▶ Problem statement: Each line of the entries, from the first to the line containing "primitive floats; integer", is to be transcribed exactly as it stands; include no other lines.

▶ Data shown:
(** * MediSeen HMS backend: tenant scoping, audit trail and resource operations

    A shallow embedding of the Express/Prisma controllers of the hospital
    management backend.  Controllers are functions in a small state and
    exception monad over a [World]: the relational store, the console, a
    schedule of storage faults and the supply of generated row ids.

    JavaScript numbers are IEEE 754 doubles and are modelled by Rocq's
    primitive floats; integer columns (stock levels, row counts) are
    modelled by [Z].  The [express-validator] chains of the routes are
    declared but their result is never read, so the controllers see
    every body; a body field is [None] when it is missing.

    The first part embeds the controllers, the second part states and
    proves their properties. *)

From Stdlib Require Import ZArith Floats Sorted.
From stdpp Require Import base option strings gmap list.

Set Warnings "-register-all".

Local Open Scope string_scope.
Local Open Scope list_scope.

(** ** JavaScript values and exceptions *)

Inductive Exception :=
| TypeError (msg : string)
| PrismaError (code : string).

Inductive Result (A : Type) :=
| Ok (a : A)
| Throw (e : Exception).

Arguments Ok {A} a.
Arguments Throw {A} e.

Module Js.

(** The values a request body or an audit detail payload can hold.
    [Date ms] is a [Date] object, [IsoString ms] the string that
    [new Date(ms).toISOString()] returns; [Cyclic] stands for an object
    that is reachable from itself. *)
Inductive value :=
| Undefined
| Null
| Bool (b : bool)
| Num (x : float)
| Str (s : string)
| Date (ms : Z)
| IsoString (ms : Z)
| BigInt (z : Z)
| Arr (xs : list value)
| Obj (props : list (string * value))
| Cyclic.

Definition is_nan (x : float) : bool := negb (PrimFloat.eqb x x).

Definition is_finite (x : float) : bool :=
  match Prim2SF x with
  | S754_zero _ | S754_finite _ _ _ => true
  | _ => false
  end.

(** [!x] on a number: [0], [-0] and [NaN] are falsy. *)
Definition truthy_num (x : float) : bool :=
  negb (PrimFloat.eqb x 0%float || is_nan x).

(** [!s] on a string: only the empty string is falsy. *)
Definition truthy_str (s : string) : bool := negb (String.eqb s "").

(** A possibly absent ([undefined] or [null]) string used as a condition. *)
Definition truthy_ostr (o : option string) : bool :=
  match o with
  | Some s => truthy_str s
  | None => false
  end.

Definition truthy (v : value) : bool :=
  match v with
  | Undefined | Null => false
  | Bool b => b
  | Num x => truthy_num x
  | Str s => truthy_str s
  | BigInt z => negb (Z.eqb z 0)
  | Date _ | IsoString _ | Arr _ | Obj _ | Cyclic => true
  end.

Fixpoint assoc (k : string) (props : list (string * value)) : value :=
  match props with
  | [] => Undefined
  | (k', v) :: rest => if String.eqb k k' then v else assoc k rest
  end.

(** Property read [v.k]: a [TypeError] on [undefined] and [null]. *)
Definition prop (v : value) (k : string) : Result value :=
  match v with
  | Undefined => Throw (TypeError "Cannot read properties of undefined")
  | Null => Throw (TypeError "Cannot read properties of null")
  | Obj props => Ok (assoc k props)
  | _ => Ok Undefined
  end.

(** Strict equality with a string literal, as in a [switch] on strings. *)
Definition is_str (v : value) (s : string) : bool :=
  match v with
  | Str s' => String.eqb s' s
  | _ => false
  end.

(** [JSON.parse(JSON.stringify(v))] for a value nested in an object or an
    array: [Undefined] as a result means that the value is left out. *)
Fixpoint jsonify (v : value) : Result value :=
  match v with
  | Undefined => Ok Undefined
  | Null => Ok Null
  | Bool b => Ok (Bool b)
  | Num x => Ok (if is_finite x then Num x else Null)
  | Str s => Ok (Str s)
  | Date ms => Ok (IsoString ms)
  | IsoString ms => Ok (IsoString ms)
  | BigInt _ => Throw (TypeError "Do not know how to serialize a BigInt")
  | Cyclic => Throw (TypeError "Converting circular structure to JSON")
  | Arr xs =>
      let fix elems (l : list value) : Result (list value) :=
        match l with
        | [] => Ok []
        | x :: r =>
            match jsonify x with
            | Throw e => Throw e
            | Ok x' =>
                match elems r with
                | Throw e => Throw e
                | Ok r' => Ok (match x' with Undefined => Null | _ => x' end :: r')
                end
            end
        end in
      match elems xs with
      | Throw e => Throw e
      | Ok xs' => Ok (Arr xs')
      end
  | Obj props =>
      let fix fields (l : list (string * value)) : Result (list (string * value)) :=
        match l with
        | [] => Ok []
        | (k, x) :: r =>
            match jsonify x with
            | Throw e => Throw e
            | Ok x' =>
                match fields r with
                | Throw e => Throw e
                | Ok r' => Ok (match x' with Undefined => r' | _ => (k, x') :: r' end)
                end
            end
        end in
      match fields props with
      | Throw e => Throw e
      | Ok props' => Ok (Obj props')
      end
  end.

(** An integer as a JavaScript number (exact below 2^53). *)
Definition of_Z (z : Z) : float :=
  if (z <? 0)%Z then PrimFloat.opp (PrimFloat.of_uint63 (Uint63.of_Z (- z)))
  else PrimFloat.of_uint63 (Uint63.of_Z z).

(** [Math.round]: the nearest integer, a tie goes up; a value that is not
    finite or already integral is returned as it is.  The float
    [(-1)^s * m * 2^e] with [e < 0] is rounded exactly, as
    [floor (x + 1/2)] on the rationals. *)
Definition round_half_up (n d : Z) : Z := ((2 * n + d) / (2 * d))%Z.

Definition Math_round (x : float) : float :=
  match Prim2SF x with
  | S754_finite s m e =>
      if (0 <=? e)%Z then x
      else
        let r := round_half_up (if s then Z.neg m else Z.pos m) (2 ^ (- e)) in
        if (r =? 0)%Z then (if s then PrimFloat.neg_zero else PrimFloat.zero)
        else of_Z r
  | _ => x
  end.

(** [String(a || b || '')]. *)
Definition or_else (a b : option string) : string :=
  if truthy_ostr a then default "" a
  else if truthy_ostr b then default "" b
  else "".

End Js.

(** ** The relational schema (the columns the controllers read and write) *)

Record User := mkUser {
  u_id : string;
  u_email : string;
  u_password : string;
  u_firstName : string;
  u_lastName : string;
  u_phone : option string;
  u_role : string;
  u_hospitalId : option string;
  u_department : option string;
  u_active : bool;
}.

Record RefreshToken := mkRefreshToken {
  rt_id : string;
  rt_token : string;
  rt_userId : string;
  rt_expiresAt : Z;
}.

Record Ward := mkWard {
  w_id : string;
  w_hospitalId : string;
  w_name : string;
}.

Record Room := mkRoom {
  r_id : string;
  r_wardId : string;
  r_roomNumber : string;
}.

Record Bed := mkBed {
  b_id : string;
  b_roomId : string;
  b_bedNumber : string;
  b_status : string;
  b_currentPatientId : option string;
  b_currentAdmissionId : option string;
}.

Record Admission := mkAdmission {
  a_id : string;
  a_hospitalId : string;
  a_patientId : string;
  a_wardId : option string;
  a_roomId : option string;
  a_bedId : option string;
  a_assignedWardManager : option string;
  a_status : string;
  a_dischargeDate : option Z;
  a_dischargeNotes : option string;
  a_dischargeSummary : option string;
}.

Record InventoryItem := mkInventoryItem {
  i_id : string;
  i_hospitalId : string;
  i_name : string;
  i_stock : Z;
  i_reorderLevel : Z;
}.

Record BillingRecord := mkBillingRecord {
  br_id : string;
  br_hospitalId : string;
  br_patientId : string;
  br_totalAmount : float;
  br_paidAmount : float;
  br_status : string;
}.

Record Payment := mkPayment {
  p_id : string;
  p_billingRecordId : string;
  p_amount : float;
  p_method : string;
  p_reference : option string;
  p_receivedBy : string;
}.

Record AuditLog := mkAuditLog {
  al_id : string;
  al_userId : option string;
  al_hospitalId : option string;
  al_action : string;
  al_entity : string;
  al_entityId : option string;
  al_details : option Js.value;
  al_ipAddress : option string;
  al_userAgent : option string;
}.

(** Tables looked up by primary key are finite maps; the append-only
    tables (payments, refresh tokens, audit log) keep insertion order. *)
Record Database := mkDatabase {
  users : gmap string User;
  refreshTokens : list RefreshToken;
  wards : gmap string Ward;
  rooms : gmap string Room;
  beds : gmap string Bed;
  admissions : gmap string Admission;
  inventoryItems : gmap string InventoryItem;
  billingRecords : gmap string BillingRecord;
  payments : list Payment;
  auditLogs : list AuditLog;
}.

Definition set_users (v : gmap string User) (d : Database) : Database :=
  mkDatabase v (refreshTokens d) (wards d) (rooms d) (beds d) (admissions d)
             (inventoryItems d) (billingRecords d) (payments d) (auditLogs d).

Definition set_refreshTokens (v : list RefreshToken) (d : Database) : Database :=
  mkDatabase (users d) v (wards d) (rooms d) (beds d) (admissions d)
             (inventoryItems d) (billingRecords d) (payments d) (auditLogs d).

Definition set_beds (v : gmap string Bed) (d : Database) : Database :=
  mkDatabase (users d) (refreshTokens d) (wards d) (rooms d) v (admissions d)
             (inventoryItems d) (billingRecords d) (payments d) (auditLogs d).

Definition set_admissions (v : gmap string Admission) (d : Database) : Database :=
  mkDatabase (users d) (refreshTokens d) (wards d) (rooms d) (beds d) v
             (inventoryItems d) (billingRecords d) (payments d) (auditLogs d).

Definition set_inventoryItems (v : gmap string InventoryItem) (d : Database) : Database :=
  mkDatabase (users d) (refreshTokens d) (wards d) (rooms d) (beds d) (admissions d)
             v (billingRecords d) (payments d) (auditLogs d).

Definition set_billingRecords (v : gmap string BillingRecord) (d : Database) : Database :=
  mkDatabase (users d) (refreshTokens d) (wards d) (rooms d) (beds d) (admissions d)
             (inventoryItems d) v (payments d) (auditLogs d).

Definition set_payments (v : list Payment) (d : Database) : Database :=
  mkDatabase (users d) (refreshTokens d) (wards d) (rooms d) (beds d) (admissions d)
             (inventoryItems d) (billingRecords d) v (auditLogs d).

Definition set_auditLogs (v : list AuditLog) (d : Database) : Database :=
  mkDatabase (users d) (refreshTokens d) (wards d) (rooms d) (beds d) (admissions d)
             (inventoryItems d) (billingRecords d) (payments d) v.

Definition empty_db : Database :=
  mkDatabase ∅ [] ∅ ∅ ∅ ∅ ∅ ∅ [] [].

(** ** The runtime: world, monad, storage calls *)

Record LogEntry := mkLogEntry {
  le_level : string;
  le_message : string;
  le_error : option Exception;
}.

▶ Solution for this exercise:
(** * MediSeen HMS backend: tenant scoping, audit trail and resource operations

    A shallow embedding of the Express/Prisma controllers of the hospital
    management backend.  Controllers are functions in a small state and
    exception monad over a [World]: the relational store, the console, a
    schedule of storage faults and the supply of generated row ids.

    JavaScript numbers are IEEE 754 doubles and are modelled by Rocq's
    primitive floats; integer columns (stock levels, row counts) are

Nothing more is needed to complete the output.